## [Required work]
Each line from the opening of the records that follow to the line with "mv_total_power_raw v = total_power" needs to be written out exactly. Add nothing.

## [Provided entries]
Lemma main_ok :
  exists v,
    main F randn = Ok v /\
    length (mv_t v) = 1000%nat /\
    length (mv_raw_signal v) = 1000%nat /\
    length (mv_filtered_signal_low v) = 1000%nat /\
    compute_psd (mv_raw_signal v) 200 = Ok (mv_freqs_raw v, mv_psd_raw v) /\
    compute_psd (mv_filtered_signal_low v) 200
    = Ok (mv_freqs_cleaned v, mv_psd_cleaned v) /\
    mv_band_powers_raw v
    = map (band_sum (combine (mv_freqs_raw v) (mv_psd_raw v))) main_bands /\
    mv_band_powers_cleaned v
    = map (band_sum (combine (mv_freqs_cleaned v) (mv_psd_cleaned v)))
          main_bands /\
    mv_total_power_raw v = total_power (mv_band_powers_raw v) /\
    mv_total_power_cleaned v = total_power (mv_band_powers_cleaned v).
Proof.
  assert (Hp : 200 * 5 = IZR 1000) by lra.
  assert (Hint : py_int (fl_round F (200 * 5)) = 1000%Z).
  { rewrite Hp, (proj2 round_F) by (vm_compute; discriminate).
    apply py_int_IZR. }
  destruct (@generate_signal_ok F randn randn_length 200 5 ltac:(lia))
    as (t & raw & Hgen & Hlt & Hlraw & _).
  rewrite Hint in Hlt, Hlraw.
  assert (Hlt' : length t = 1000%nat) by lia.
  assert (Hlraw' : length raw = 1000%nat) by lia.
  clear Hlt Hlraw.
  (* the notch *)
  assert (Hbeta : 0 < float_beta F 15 200 30)
    by (apply float_beta_pos; [exact tan_F | lra..]).
  destruct (@design_notch_applicable F 15 200 30 divide_F
              ltac:(lra) ltac:(lra) ltac:(lra))
    as (bn & an & Hdn & Happn & Hbn & Han).
  destruct (@filtfilt_ok bn an raw Happn ltac:(rewrite Hbn, Han; simpl; lia))
    as (y1 & Hy1 & Hly1).
  (* the low-pass *)
  destruct (@design_lowpass_applicable 10 200 4 ltac:(lra) ltac:(lia))
    as (bl & al & Hdl & Happl & Hbl & Hal).
  assert (Hpad : (3 * Nat.max (length bl) (length al) < length y1)%nat)
    by (rewrite Hbl, Hal, Hly1, Hlraw'; simpl Z.to_nat; lia).
  destruct (@filtfilt_ok bl al y1 Happl Hpad) as (y2 & Hy2 & Hly2).
  (* the two estimates *)
  assert (H200 : 200 <> 0) by lra.
  assert (Hraw : raw <> []) by (intros E; rewrite E in Hlraw'; discriminate).
  assert (Hy2' : y2 <> [])
    by (intros E; rewrite E in Hly2; simpl in Hly2; lia).
  destruct (compute_psd_ok Hraw H200) as (fr & pr & Hpr & Hlfr & Hlpr & _).
  destruct (compute_psd_ok Hy2' H200) as (fc & pc & Hpc & Hlfc & Hlpc & _).
  unfold main.
  rewrite Hgen; cbn [bind].
  unfold apply_notch_filter; rewrite Hdn; cbn [bind]; rewrite Hy1; cbn [bind].
  unfold apply_lowpass_filter; rewrite Hdl; cbn [bind]; rewrite Hy2; cbn [bind].
  rewrite Hpr; cbn [bind]; rewrite Hpc; cbn [bind].
  rewrite !compute_band_powers_spec by congruence; cbn [bind].
  eexists; split; [reflexivity|]; cbn.
  repeat split; try assumption; try reflexivity; congruence.
Qed.

End Main.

## [Task answer]
Lemma main_ok :
  exists v,
    main F randn = Ok v /\
    length (mv_t v) = 1000%nat /\
    length (mv_raw_signal v) = 1000%nat /\
    length (mv_filtered_signal_low v) = 1000%nat /\
    compute_psd (mv_raw_signal v) 200 = Ok (mv_freqs_raw v, mv_psd_raw v) /\
    compute_psd (mv_filtered_signal_low v) 200
    = Ok (mv_freqs_cleaned v, mv_psd_cleaned v) /\
    mv_band_powers_raw v
    = map (band_sum (combine (mv_freqs_raw v) (mv_psd_raw v))) main_bands /\
    mv_band_powers_cleaned v
    = map (band_sum (combine (mv_freqs_cleaned v) (mv_psd_cleaned v)))
          main_bands /\
    mv_total_power_raw v = total_power (mv_band_powers_raw v) /\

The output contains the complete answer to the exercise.